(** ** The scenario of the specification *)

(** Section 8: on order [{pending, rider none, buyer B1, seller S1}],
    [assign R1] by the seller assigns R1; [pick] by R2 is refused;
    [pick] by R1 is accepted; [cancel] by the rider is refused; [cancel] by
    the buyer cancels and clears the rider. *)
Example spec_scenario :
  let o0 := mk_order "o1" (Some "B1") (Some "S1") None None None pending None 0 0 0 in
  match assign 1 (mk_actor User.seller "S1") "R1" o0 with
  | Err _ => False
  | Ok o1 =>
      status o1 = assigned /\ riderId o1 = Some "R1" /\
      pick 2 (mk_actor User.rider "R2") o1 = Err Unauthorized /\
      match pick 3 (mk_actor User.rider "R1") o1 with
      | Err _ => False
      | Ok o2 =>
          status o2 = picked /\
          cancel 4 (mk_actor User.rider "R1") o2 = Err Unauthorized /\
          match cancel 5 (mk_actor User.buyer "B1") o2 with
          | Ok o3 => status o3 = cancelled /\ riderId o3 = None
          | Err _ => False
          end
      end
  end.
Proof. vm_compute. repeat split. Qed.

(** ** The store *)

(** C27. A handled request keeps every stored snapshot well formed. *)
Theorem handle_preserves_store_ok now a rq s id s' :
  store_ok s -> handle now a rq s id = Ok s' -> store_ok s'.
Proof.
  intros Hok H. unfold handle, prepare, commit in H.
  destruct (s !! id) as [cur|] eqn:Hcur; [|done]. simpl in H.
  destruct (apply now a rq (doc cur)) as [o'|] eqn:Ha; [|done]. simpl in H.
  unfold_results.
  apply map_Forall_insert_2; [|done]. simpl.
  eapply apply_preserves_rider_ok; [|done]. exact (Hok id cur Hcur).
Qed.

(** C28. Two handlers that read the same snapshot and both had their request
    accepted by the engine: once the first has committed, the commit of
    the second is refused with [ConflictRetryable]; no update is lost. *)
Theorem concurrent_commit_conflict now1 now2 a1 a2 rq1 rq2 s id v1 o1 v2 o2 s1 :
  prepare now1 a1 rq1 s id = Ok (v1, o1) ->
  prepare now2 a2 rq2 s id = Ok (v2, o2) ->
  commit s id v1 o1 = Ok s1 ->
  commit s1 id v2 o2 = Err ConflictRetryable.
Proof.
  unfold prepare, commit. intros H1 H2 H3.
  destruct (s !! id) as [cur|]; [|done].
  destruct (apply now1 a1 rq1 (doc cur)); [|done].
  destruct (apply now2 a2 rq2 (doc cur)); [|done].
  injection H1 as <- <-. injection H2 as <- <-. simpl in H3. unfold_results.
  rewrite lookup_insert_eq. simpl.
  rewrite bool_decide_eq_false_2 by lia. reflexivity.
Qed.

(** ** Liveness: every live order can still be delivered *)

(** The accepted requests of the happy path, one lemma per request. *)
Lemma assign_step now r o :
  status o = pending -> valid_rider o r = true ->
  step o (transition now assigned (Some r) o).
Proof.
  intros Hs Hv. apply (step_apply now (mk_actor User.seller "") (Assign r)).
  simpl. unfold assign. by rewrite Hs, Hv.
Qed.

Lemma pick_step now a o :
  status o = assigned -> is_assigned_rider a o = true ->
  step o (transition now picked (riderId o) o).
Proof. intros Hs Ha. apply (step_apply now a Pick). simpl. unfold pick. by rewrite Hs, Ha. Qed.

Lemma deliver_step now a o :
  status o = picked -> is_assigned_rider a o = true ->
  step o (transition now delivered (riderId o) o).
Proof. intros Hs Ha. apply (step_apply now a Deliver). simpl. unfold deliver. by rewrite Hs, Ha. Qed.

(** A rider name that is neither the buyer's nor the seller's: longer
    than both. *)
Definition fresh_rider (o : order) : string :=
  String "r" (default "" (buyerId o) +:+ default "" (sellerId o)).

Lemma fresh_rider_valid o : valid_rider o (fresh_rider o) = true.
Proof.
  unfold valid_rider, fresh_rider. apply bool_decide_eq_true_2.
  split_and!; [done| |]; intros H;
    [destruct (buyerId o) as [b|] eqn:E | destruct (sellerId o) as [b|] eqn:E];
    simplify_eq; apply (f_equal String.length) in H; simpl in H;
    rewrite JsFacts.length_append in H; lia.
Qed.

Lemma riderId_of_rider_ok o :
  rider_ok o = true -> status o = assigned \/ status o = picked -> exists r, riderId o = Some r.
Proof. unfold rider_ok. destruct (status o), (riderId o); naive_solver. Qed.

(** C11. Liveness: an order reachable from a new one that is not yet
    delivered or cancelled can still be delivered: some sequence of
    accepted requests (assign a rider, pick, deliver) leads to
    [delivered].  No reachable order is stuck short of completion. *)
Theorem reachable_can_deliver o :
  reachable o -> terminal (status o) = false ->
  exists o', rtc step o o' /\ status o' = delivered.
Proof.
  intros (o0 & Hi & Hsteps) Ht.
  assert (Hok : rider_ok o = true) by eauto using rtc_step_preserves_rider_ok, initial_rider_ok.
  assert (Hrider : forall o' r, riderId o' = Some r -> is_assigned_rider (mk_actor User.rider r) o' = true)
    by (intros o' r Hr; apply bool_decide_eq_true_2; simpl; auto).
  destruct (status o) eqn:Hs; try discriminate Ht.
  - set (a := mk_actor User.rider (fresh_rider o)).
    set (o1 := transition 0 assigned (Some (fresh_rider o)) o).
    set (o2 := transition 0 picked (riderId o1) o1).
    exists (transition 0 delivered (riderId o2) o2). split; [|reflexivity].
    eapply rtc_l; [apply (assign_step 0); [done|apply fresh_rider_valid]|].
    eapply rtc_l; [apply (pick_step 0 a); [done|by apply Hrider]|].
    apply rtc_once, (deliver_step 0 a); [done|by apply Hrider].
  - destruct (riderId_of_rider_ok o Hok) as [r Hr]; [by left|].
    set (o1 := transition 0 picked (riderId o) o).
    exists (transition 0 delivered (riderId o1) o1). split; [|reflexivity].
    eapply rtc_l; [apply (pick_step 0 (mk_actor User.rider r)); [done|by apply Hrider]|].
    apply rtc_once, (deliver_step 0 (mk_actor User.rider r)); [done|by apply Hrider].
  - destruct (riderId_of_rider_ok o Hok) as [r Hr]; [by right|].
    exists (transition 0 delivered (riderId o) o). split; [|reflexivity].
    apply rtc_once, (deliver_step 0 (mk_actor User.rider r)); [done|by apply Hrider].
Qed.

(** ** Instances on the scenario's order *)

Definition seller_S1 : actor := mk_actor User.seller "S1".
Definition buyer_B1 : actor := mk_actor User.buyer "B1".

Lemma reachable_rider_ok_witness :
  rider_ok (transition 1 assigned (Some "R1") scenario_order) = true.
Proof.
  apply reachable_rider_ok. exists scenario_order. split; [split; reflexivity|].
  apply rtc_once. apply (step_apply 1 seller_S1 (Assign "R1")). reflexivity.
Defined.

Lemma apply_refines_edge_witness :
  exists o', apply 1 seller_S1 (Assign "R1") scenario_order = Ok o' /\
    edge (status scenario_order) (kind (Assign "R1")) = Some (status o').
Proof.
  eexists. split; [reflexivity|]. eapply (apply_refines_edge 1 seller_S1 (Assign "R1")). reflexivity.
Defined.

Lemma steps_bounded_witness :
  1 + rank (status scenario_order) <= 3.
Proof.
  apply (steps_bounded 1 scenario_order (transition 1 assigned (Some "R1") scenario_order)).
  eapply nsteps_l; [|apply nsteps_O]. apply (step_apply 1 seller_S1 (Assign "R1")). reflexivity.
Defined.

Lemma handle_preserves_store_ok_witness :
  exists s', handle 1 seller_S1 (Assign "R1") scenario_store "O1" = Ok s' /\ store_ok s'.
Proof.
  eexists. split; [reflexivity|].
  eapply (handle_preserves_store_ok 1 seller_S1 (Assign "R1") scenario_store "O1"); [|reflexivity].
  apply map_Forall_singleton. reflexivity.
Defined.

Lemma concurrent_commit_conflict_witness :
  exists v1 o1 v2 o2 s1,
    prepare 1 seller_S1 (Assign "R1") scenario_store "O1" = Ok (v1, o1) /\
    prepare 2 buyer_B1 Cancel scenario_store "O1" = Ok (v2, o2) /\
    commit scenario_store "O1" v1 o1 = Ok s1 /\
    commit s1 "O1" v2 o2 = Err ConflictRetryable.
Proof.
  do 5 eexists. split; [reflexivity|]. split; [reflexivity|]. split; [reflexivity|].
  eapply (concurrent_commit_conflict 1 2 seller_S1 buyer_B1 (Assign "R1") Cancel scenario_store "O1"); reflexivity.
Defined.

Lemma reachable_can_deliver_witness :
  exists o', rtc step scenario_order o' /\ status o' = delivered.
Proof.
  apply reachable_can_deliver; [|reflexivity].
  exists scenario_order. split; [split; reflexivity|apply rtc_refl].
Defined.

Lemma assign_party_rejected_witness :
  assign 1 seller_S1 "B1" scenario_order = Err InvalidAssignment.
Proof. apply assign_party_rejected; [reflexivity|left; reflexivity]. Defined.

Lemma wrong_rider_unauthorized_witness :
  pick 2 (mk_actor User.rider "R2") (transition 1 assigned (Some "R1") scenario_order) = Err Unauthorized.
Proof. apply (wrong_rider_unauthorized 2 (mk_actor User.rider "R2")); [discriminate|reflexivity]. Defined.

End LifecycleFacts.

───

* **Brief**
Which lines of the material above hold the string "assert"? Pull them out.

* **Final answer**
  assert (Hok : rider_ok o = true) by eauto using rtc_step_preserves_rider_ok, initial_rider_ok.
  assert (Hrider : forall o' r, riderId o' = Some r -> is_assigned_rider (mk_actor User.rider r) o' = true)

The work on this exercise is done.